Darunter befand sich Gerhard Mevissen, der Vater des bedeutenden rheinischen Industrie und Eisenbahnpioniers Gustav von Mevissen. Weitere damals gewiss stadtbekannte Vertragspartner waren Bürgermeister Peter Boscheinen, der Gold- und Silberschmied Wilhelm Melchior Cornely, der Kaufmann Mathias Gierlings, die Gastwirtin Witwe Holtz, die Vikare Langens und Brun und der Rosshändler Peter Conrad Hilgers. Für sie war die auf diese Weise erkaufte Sicherung ärztlicher Versorgung ein existenzieller Fortschritt, denn von allgemeiner medizinischer Unterversorgung wird man ausgehen müssen. Die wird auch in der gerade zurückliegenden französischen Ära nicht besser gewesen sein: 1806 sind für Dülken zwei "officiers de santé" genannt.

Dieser Dülkener Versicherungsvertrag auf Gegenseitigkeit wurde in einer Zeit geschlossen, als das Versicherungswesen sich erst allmählich zu entwickeln begann. Das Bedürfnis nach Absicherung gegen das mit der zunehmenden Industrialisierung wachsende Unfall-, Invaliditäts- und Krankheitsrisiko wurde immer größer. Doch es sollte noch rund sieben Jahrzehnte dauern, bis Otto von Bismarck seine epochale Sozialgesetzgebung durchsetzte, in deren Rahmen 1884 auch die Krankenversicherung geregelt wurde.

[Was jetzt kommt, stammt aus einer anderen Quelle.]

(** * Streaming chat backend: message-send pipeline and generation client

    A shallow embedding of [backend/src/routes/chats.ts] (the Express
    router) and [backend/src/openai-stream.ts] ([createAIStream]), with the
    properties of the message-send / streaming-response pipeline stated and
    settled against it.

    JavaScript strings are sequences of UTF-16 code units; they are modelled
    as [list N], so that [String.prototype.length] is [List.length],
    [trim] removes exactly the code units ECMAScript calls white space or
    line terminators, and [includes] is sub-list search. *)

From Stdlib Require Import List NArith Ascii String Bool Arith Lia.
Import ListNotations.

Set Implicit Arguments.

(** ** JavaScript strings *)

Module JS.

Definition jsstring := list N.

(** A literal of the source, written as a Rocq string. *)
Definition lit (s : string) : jsstring :=
  map N_of_ascii (list_ascii_of_string s).

Definition eqb (a b : jsstring) : bool :=
  if list_eq_dec N.eq_dec a b then true else false.

(** [WhiteSpace] and [LineTerminator] of ECMAScript: the code units that
    [String.prototype.trim] strips. *)
Definition isWhiteSpace (c : N) : bool :=
  ((9 <=? c) && (c <=? 13) || (c =? 32) || (c =? 160) || (c =? 5760)
   || ((8192 <=? c) && (c <=? 8202)) || (c =? 8232) || (c =? 8233)
   || (c =? 8239) || (c =? 8287) || (c =? 12288) || (c =? 65279))%N.

Fixpoint trimStart (s : jsstring) : jsstring :=
  match s with
  | c :: r => if isWhiteSpace c then trimStart r else s
  | [] => []
  end.

Definition trimEnd (s : jsstring) : jsstring := rev (trimStart (rev s)).

Definition trim (s : jsstring) : jsstring := trimEnd (trimStart s).

Fixpoint startsWith (s p : jsstring) : bool :=
  match p, s with
  | [], _ => true
  | _ :: _, [] => false
  | a :: p', b :: s' => (a =? b)%N && startsWith s' p'
  end.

Dabei übernahm schon damals der Arbeitgeber ein Drittel, der Arbeitnehmer zwei Drittel der Krankenkassenbeiträge. Für damalige Verhältnisse sensationell fortschrittlich waren die Leistungen: 60 Prozent des Lohnes bis zu 26 Wochen, ärztliche Behandlung, Arznei- und Hilfsmittel, Krankenhausbehandlung, Sterbegeld sowie Wöchnerinnenunterstützung.

(Der Dülkener Vertrag von 1817 ist in vollem Wortlaut im Heimatbuch des Kreises Viersen von 1985 nachzulesen.).